Whether PE has any function during salt stress is still unknown, as is any potential mechanism for how this may happen. PC and PE residing in the membrane are considered to be structure lipids, and compared with PA and PIs, their function in salt stress response has not been analyzed in detail. Whether PC and PE play a role in the salt stress response through changes in membrane properties or as signal molecules that regulate proteins, or as substrates that produce signal molecules under salt stress, remains to be seen.

7. PG in Salt Stress

7.1. PG Generation in Plants

In the process of PG biosynthesis, PA also acts as a substrate to first synthesize CDP-DAG by the catalysis of phosphatidate cytidyl transferase. CDP-DAG in chloroplasts is then converted to phosphatidylglycerol-phosphate (PGP) by the catalysis of PGP synthase, whereupon PGP is further converted to PG by the catalysis of PGP phosphatase [87,181].

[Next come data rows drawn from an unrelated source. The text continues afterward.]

(** ** The theorems *)

(** C21: the asynchronous search, under any schedule.  However the answers of the file
    system and the ticks are ordered, no turn throws and the search comes to rest
    after a bounded number of turns, for as long as something is under way some turn
    can be taken; at rest the end was reported, and the end is reported once, after
    every match, with exactly the names [minimatch] accepts, to the listeners and to
    the callback. *)
Theorem glob_async_exact (fs : FileSystem) (height : nat) (Hfs : tree_like height) (Hnl : no_links)
    (canon : Z -> Z) (toLowerCase : jsstr -> jsstr) (localeCompare : jsstr -> jsstr -> Z) (escs : esc_texts)
    (fuel : nat) (has_cb : bool) (opts : glob_options) (ss : list seg) (Ho : plain_options opts)
    (Hss : searchable opts ss) (Hsync : opt (go_flags opts) "sync" = false) :
  let matched k := minimatch canon toLowerCase escs fuel k (Some (path_text ss)) (glob_flags (go_flags opts)) in
  exists bound, forall steps, (bound <= steps)%nat ->
  exists g s0, Glob canon toLowerCase localeCompare escs fuel steps ∅ (path_text ss) opts has_cb = Ret (AsyncObject g s0 (Ret tt)) /\
  forall ts s os, Forall loop_turn ts -> run_turns toLowerCase localeCompare g has_cb steps ts s0 = (s, os) ->
    Forall (eq (Ret tt)) os /\ (length os <= bound)%nat /\
    (idle s \/ exists t s', loop_turn t /\ take_turn toLowerCase localeCompare g has_cb steps t s = Some (s', Ret tt)) /\
    (idle s -> exists found, EEnd found ∈ emitted s) /\
    (forall found, EEnd found ∈ emitted s -> reported has_cb s found /\ agrees opts matched found).
Proof.
  intros matched.
  destruct (async_runs height Hfs Hnl canon toLowerCase localeCompare escs fuel has_cb opts ss Ho Hss Hsync)
    as (bound & g & ps & Hr & Hrun).
  exists bound. intros steps Hsteps. destruct (Hrun steps Hsteps) as (s0 & E & Hts). exists g, s0. split; [exact E|].
  intros ts s os Hl Ht. destruct (Hts ts s os Hl Ht) as (K1 & K2 & K3 & K4 & K5). split_and!; [done..|].
  intros found (Hrep & Hc & _)%K5. split; [done|].
  by apply (collected_agrees canon toLowerCase escs fuel height Hfs Hnl opts ss g ps found).
Qed.

Lemma glob_async_exact_witness :
  let fs := tree_fs demo_tree in
  let matched k := minimatch id id demo_escs 20 k (Some (path_text demo_pattern)) (glob_flags ∅) in
  exists bound, forall steps, (bound <= steps)%nat ->
  exists g s0, Glob id id unit_compare demo_escs 20 steps ∅ (path_text demo_pattern) no_options true = Ret (AsyncObject g s0 (Ret tt)) /\
  forall ts s os, Forall loop_turn ts -> run_turns id unit_compare g true steps ts s0 = (s, os) ->
    Forall (eq (Ret tt)) os /\ (length os <= bound)%nat /\
    (idle s \/ exists t s', loop_turn t /\ take_turn id unit_compare g true steps t s = Some (s', Ret tt)) /\
    (idle s -> exists found, EEnd found ∈ emitted s) /\
    (forall found, EEnd found ∈ emitted s -> reported true s found /\ agrees no_options matched found).
Proof.
  apply (glob_async_exact (tree_fs demo_tree) (node_height demo_tree) (tree_fs_ok demo_tree demo_ok)
           (tree_fs_plain demo_tree) id id unit_compare demo_escs 20 true no_options demo_pattern
           plain_no_options demo_searchable).
  reflexivity.
Defined.

(** *** The list of [glob.sync] *)

(** A comparison of strings that is a total order. *)
Record total_compare (cmp : jsstr -> jsstr -> Z) : Prop := {
  tc_flip a b : 0 <= cmp a b -> cmp b a <= 0;
  tc_trans a b c : cmp a b <= 0 -> cmp b c <= 0 -> cmp a c <= 0;
  tc_antisym a b : cmp a b <= 0 -> cmp b a <= 0 -> a = b }.

Lemma sorted_names_unique cmp l k : total_compare cmp -> Sorted (fun a b => cmp a b <= 0) l ->
  Sorted (fun a b => cmp a b <= 0) k -> NoDup l -> NoDup k -> (forall x, x ∈ l <-> x ∈ k) -> l = k.
Proof.
  intros [_ Ht Ha] Hl Hk Nl Nk Hx. assert (Transitive (fun a b => cmp a b <= 0)) as Htr by (intros a b c; apply Ht).
  apply (Sorted_unique_strong (fun a b => cmp a b <= 0)); [|done|done|by apply NoDup_Permutation].
  intros a b _ _. apply Ha.
Qed.

Lemma agrees_same `{FileSystem} opts matched l k : opt (go_flags opts) "stat" = true ->
  agrees opts matched l -> agrees opts matched k -> forall x, x ∈ l -> x ∈ k.
Proof.
  intros Hs [_ H2] [K1 _] x (p & Hp & Hne & -> & Hm & [Ht|[Hf _]])%H2; [|congruence].
  by apply K1.
Qed.

Lemma final_ordered cmp toLowerCase g ms : total_compare cmp -> g_nosort g = false -> g_nounique g = false ->
  g_nocase g = false -> NoDup (final g toLowerCase cmp ms) /\ Sorted (fun a b => cmp a b <= 0) (final g toLowerCase cmp ms).
Proof.
  intros Hcmp Hs Hu Hc. unfold final. rewrite Hs, Hc. split; [rewrite sort_by_perm; by apply gather_nodup|].
  apply sort_by_sorted, Hcmp.
Qed.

7.2. PG Function in Salt Stress

Whether PG plays a role in salt stress is still unknown. PG is considered to be a structure lipid of chloroplasts in the thylakoid membrane, a supplier of phosphate under phosphate-limitation conditions, and a regulator of ROP6 in plants [182,183,184]. Unlike other phospholipids, PG is specific to plant cells. PG has also been found in extracellular vesicles, though only in small amounts [185]. Because of the complexity of lipid transport and turnover, whether this anionic chloroplast-lipid (PG) actually regulates abiotic stress, such as salt stress, still needs to be investigated further.

8. The Mechanism of Phospholipids in Salt Stress Response

The amphiphilic property of phospholipids determines their localization at various cell membranes. The plasma membrane, primarily consisting of lipids and proteins, can sense extracellular salt signals and respond quickly while initiating a salt stress signal within the cells. Organelle membranes feature a unique composition of lipids and proteins, which can coordinate salt stress signals to adapt to salt stress. The complexity of phospholipids in their head groups and fatty acyl chains determines their multiple functions during cellular regulation.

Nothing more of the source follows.